Even within those constraints, however, there are a few things to keep in mind. Erich cautions against clothes that are too trendy, since they’ll look outdated a few years down the road, and suggests avoiding clothing that’s too detailed or brightly colored. “Generally speaking, clothes that flatter your skin tone, eye color, and body shape are always a plus.”


photo shoot makeup


It’s not always easy for us to know exactly what colors and shapes truly flatter us the most. I strongly suggest working on your clothing options some time in advance of your photo shoot. Try on different outfits, take pictures yourself, and if you can, ask for feedback from trusted friends and family. We’re rarely objective enough about our own appearances to know for sure what looks best on us, so outside opinions can be valuable.


A Word (or a Couple Hundred Words) on Confidence

The last but possibly most important piece of the photo shoot puzzle is confidence.

I struggle with confidence a lot in photos. It’s not that I feel insecure about my actual physical appearance—day to day, I think I look fine. What I struggle with is my appearance in photos, because in the vast majority of cases, I loathe every picture ever taken of me, no matter what outfit, makeup, or angle is involved. This creates a self-fulfilling prophecy. I don’t like pictures of me, so when I need to pose for pictures, I stiffen up, and my failure to relax leads to yet more stiff and awkward photos that I will also dislike.

I struggle with confidence in photos. But after I loosened up (with the help of good conversation and possibly a glass of wine), we got some pictures I actually love.

What I learned from shooting with Erich was what a difference relaxing and having fun with the process can make. None of my favorite shots came from the beginning of our session. I still felt a little stiff and uncomfortable. But after I loosened up (with the help of good conversation and possibly a glass of wine), we got some pictures I actually love.

The lesson from this is to do whatever you can to loosen up and have a good time. You’ve followed my skin prep tips, adjusted your makeup as needed to what you want to convey in your pictures, and chosen classic and flattering outfits, so walk into your shoot knowing that you’re ready to look your best. Listen to your favorite songs beforehand; pump yourself up. Draw on your personal anxiety reducing tools and techniques if you need to: I did have a glass of wine and also some CBD. Finally, trust your photographer.

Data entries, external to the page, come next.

(** The turn completes the first run and leaves the second. *)
Lemma queue_turn_settles_witness :
  (a_turn quiet_ambient (0%nat, two_runs)).2 = Ok true ∧
  r_status <$> (runs (a_turn quiet_ambient (0%nat, two_runs)).1.2 !! first_key) = Some RunCompleted ∧
  queue (a_turn quiet_ambient (0%nat, two_runs)).1.2 !! first_key = None.
Proof.
  assert (∃ p1 p2 p3 sc g w,
    reap_exhausted host QUEUE_CLAIM_SCOPE ["app"] "prod" PRODUCTION_JANITOR_GRACE_MS none_locked
      300 300 two_runs = (p1, Ok ReapEmpty) ∧
    claim_next host QUEUE_CLAIM_SCOPE ["app"] "prod" 1000 none_locked None 301 p1 =
      (p2, Ok (ClaimReady sc g)) ∧
    sc_workflow sc = Some w ∧ 0 ≤ sc_wiring_version sc ≤ u32_max ∧
    sc_router_caller_attached sc = false ∧ sc_run_id sc = "run-1" ∧
    heartbeats quiet_ambient host 1 (sc_run_id sc) g 1000 (2%nat, p2) = ((3%nat, p3), Ok true) ∧
    runs p2 !! first_key = Some (row_at p2 first_key) ∧
    p_created_at (r_pins (row_at p2 first_key)) = 100)
    as (p1 & p2 & p3 & sc & g & w & E1 & E2 & E3 & E4 & E5 & E6 & E7 & E8 & E9).
  { do 6 eexists. do 3 (split; [vm_compute; reflexivity|]).
    split; [vm_compute; split; discriminate|]. split_and!; vm_compute; reflexivity. }
  assert (Hset : ∀ d, Ok (E := DriverError * list DeadlineAdjustment) discarded = Ok d →
    settles (sc_router_caller_attached sc) (rd_outcome d)).
  { intros d [= <-]. rewrite E5. constructor; [reflexivity|discriminate|by eexists|discriminate|reflexivity]. }
  assert (Hat : ∀ r i, runs p2 !! ("tenant", sc_run_id sc) = Some r →
    p_created_at (r_pins r) ≤ amb_at quiet_ambient i).
  { intros r i. rewrite E6, E8. intros [= <-]. rewrite E9. simpl. lia. }
  assert (Hquiet : quiet quiet_ambient) by (split; reflexivity).
  assert (Hne : "tenant"%string ≠ "") by discriminate.
  destruct (queue_turn_settles quiet_ambient host queue_scope 1000 (λ _ _, CallerFound clerk)
    (λ _, true) executed 0 1 two_runs p1 p2 ReapEmpty sc g w clerk (Ok discarded) "tenant"
    Hquiet two_runs_ok eq_refl Hne E1 E2 E3 E4 eq_refl eq_refl Hset Hat) as (r & _ & Hend).
  rewrite E7 in Hend. destruct Hend as [_ Hend]. clear - Hend E6. unfold a_turn. revert Hend.
  generalize (drain_one quiet_ambient host queue_scope 1000 (λ _ _, CallerFound clerk)
    (λ _, true) executed (0%nat, two_runs)).
  intros [[n4 p4] res] Hend. simpl in Hend |- *. rewrite E6 in Hend.
  inversion Hend as [w0 p' res' _ Hw Hs|? ? ? ? Hadj|Hadj]; [|by destruct Hadj..]. subst.
  inversion Hw as [d c Ha|d event dd ent op Ha|d event dd ent op Ha|d Ha|e0 adj0|e0 adj0]; subst; unfold action_spec in Ha; simpl in Ha;
    try discriminate. injection Ha as ->.
  inversion Hs as [|c Hj|c Hj|]; subst; [|discriminate]. unfold recorded. simpl.
  rewrite lookup_insert_eq, lookup_delete_eq. auto.
Defined.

Photo courtesy of the author


I warned Erich beforehand that I really, really do not know what to do with my arms and hands in pictures. I don’t know how to pose. It turned out to be a total non-issue, because as a photographer, he provided the direction I needed. “In a photo shoot, I love using arms and legs to create flattering angles or just to make someone’s body posture more interesting,” he said, and he definitely pulled through.

Taking pictures is nerve-wracking for many of us, but it doesn’t have to be. As with any other endeavor, the more prepared we are, the more relaxed and confident we can be. In the end, that’s what brings the best results. So get your skin ready, put on your makeup, and smile!